*The task*
Search the entries below for the word "eauto", then copy each line in which it is found.

** Opening Available records block **

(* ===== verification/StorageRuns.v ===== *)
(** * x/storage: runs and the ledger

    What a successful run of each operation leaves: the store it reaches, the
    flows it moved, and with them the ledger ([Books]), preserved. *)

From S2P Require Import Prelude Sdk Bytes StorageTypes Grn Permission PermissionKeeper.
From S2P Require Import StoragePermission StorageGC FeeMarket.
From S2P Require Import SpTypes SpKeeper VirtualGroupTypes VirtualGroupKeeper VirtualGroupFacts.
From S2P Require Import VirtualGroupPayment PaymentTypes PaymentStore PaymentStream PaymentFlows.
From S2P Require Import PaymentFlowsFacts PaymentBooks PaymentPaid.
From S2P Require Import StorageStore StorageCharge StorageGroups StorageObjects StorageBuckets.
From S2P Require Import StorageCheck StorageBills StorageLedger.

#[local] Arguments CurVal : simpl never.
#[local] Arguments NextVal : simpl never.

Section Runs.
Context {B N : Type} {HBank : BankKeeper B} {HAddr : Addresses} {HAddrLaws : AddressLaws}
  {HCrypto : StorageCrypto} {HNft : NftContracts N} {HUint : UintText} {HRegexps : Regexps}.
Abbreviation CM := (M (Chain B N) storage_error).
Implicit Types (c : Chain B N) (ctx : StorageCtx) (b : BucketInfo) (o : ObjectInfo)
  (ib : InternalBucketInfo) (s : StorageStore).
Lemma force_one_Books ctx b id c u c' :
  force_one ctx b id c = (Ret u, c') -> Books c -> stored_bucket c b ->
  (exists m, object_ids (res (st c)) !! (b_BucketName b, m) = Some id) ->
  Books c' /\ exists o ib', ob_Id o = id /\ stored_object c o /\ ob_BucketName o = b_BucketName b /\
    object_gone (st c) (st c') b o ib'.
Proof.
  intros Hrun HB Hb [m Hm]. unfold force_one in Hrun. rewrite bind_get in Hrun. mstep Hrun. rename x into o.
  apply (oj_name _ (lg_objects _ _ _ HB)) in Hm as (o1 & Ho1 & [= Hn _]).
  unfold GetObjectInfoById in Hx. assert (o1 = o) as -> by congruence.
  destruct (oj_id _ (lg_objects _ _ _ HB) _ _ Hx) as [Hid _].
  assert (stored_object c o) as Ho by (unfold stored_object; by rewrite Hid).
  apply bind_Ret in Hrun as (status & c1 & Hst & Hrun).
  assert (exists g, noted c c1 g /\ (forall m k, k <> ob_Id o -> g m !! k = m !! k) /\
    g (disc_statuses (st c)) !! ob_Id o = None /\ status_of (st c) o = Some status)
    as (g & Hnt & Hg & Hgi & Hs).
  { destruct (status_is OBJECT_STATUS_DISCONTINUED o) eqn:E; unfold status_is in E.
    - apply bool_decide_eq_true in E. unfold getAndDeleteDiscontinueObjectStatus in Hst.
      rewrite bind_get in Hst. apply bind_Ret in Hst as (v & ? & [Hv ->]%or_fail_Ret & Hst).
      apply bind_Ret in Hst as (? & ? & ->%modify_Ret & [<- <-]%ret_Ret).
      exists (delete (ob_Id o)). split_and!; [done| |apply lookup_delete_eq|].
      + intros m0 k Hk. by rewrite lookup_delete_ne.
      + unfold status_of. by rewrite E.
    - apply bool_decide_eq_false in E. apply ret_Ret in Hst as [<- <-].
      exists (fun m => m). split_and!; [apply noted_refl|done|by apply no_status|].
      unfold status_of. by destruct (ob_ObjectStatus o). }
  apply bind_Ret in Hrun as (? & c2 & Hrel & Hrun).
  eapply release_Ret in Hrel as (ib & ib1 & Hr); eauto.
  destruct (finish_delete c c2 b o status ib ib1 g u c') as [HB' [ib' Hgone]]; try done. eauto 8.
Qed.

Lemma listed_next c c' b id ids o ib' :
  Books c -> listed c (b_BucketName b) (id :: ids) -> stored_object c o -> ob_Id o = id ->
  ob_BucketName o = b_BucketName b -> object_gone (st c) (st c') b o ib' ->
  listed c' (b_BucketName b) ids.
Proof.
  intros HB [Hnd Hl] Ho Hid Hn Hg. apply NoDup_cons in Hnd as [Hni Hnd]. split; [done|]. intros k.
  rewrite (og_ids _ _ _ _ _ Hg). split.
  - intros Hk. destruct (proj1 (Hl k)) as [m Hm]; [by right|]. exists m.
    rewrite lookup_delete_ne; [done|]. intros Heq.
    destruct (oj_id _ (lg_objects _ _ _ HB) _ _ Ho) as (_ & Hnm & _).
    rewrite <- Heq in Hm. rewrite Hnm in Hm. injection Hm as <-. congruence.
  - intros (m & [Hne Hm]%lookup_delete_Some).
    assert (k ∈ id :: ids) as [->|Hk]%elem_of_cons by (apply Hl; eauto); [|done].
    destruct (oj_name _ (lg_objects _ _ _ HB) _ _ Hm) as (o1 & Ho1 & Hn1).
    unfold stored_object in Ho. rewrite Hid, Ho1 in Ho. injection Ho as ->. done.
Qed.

** Closing Available records block **
** Opening Available records block **

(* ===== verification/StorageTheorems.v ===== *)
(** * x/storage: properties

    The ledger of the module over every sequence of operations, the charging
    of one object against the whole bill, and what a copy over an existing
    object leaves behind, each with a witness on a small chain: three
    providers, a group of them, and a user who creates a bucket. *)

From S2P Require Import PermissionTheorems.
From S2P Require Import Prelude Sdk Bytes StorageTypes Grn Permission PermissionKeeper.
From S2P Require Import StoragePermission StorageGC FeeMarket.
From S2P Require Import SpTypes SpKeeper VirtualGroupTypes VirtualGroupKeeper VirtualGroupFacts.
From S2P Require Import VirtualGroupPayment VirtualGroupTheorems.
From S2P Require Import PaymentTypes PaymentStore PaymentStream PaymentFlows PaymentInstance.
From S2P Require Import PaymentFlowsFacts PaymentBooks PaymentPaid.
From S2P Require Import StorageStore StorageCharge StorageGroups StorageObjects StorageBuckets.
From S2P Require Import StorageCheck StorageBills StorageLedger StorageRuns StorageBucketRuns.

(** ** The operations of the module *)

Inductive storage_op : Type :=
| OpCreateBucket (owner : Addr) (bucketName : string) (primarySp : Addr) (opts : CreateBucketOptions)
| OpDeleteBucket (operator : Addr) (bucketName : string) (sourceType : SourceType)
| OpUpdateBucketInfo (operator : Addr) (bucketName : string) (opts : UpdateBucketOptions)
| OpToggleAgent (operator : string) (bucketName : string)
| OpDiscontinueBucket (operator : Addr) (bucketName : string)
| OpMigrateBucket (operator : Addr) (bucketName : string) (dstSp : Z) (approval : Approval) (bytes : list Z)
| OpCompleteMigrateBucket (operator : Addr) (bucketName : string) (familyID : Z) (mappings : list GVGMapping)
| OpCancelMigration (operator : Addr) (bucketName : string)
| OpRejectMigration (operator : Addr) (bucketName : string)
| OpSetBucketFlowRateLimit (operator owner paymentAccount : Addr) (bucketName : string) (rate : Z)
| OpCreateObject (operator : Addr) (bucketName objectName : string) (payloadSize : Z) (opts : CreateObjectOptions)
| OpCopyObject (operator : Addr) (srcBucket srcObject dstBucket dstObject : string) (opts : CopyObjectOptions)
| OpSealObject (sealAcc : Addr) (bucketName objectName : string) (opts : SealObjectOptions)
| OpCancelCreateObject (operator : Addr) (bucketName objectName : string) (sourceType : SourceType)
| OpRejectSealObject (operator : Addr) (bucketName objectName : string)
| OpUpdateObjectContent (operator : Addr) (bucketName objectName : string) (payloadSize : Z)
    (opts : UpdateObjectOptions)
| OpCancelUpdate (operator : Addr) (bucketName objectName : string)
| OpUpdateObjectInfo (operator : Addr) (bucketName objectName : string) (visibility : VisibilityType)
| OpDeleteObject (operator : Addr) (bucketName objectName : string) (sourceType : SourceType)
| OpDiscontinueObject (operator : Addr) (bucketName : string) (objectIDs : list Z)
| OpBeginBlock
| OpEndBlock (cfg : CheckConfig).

** Closing Available records block **

*Response area*
  eapply release_Ret in Hrel as (ib & ib1 & Hr); eauto.
  destruct (finish_delete c c2 b o status ib ib1 g u c') as [HB' [ib' Hgone]]; try done. eauto 8.
    assert (k ∈ id :: ids) as [->|Hk]%elem_of_cons by (apply Hl; eauto); [|done].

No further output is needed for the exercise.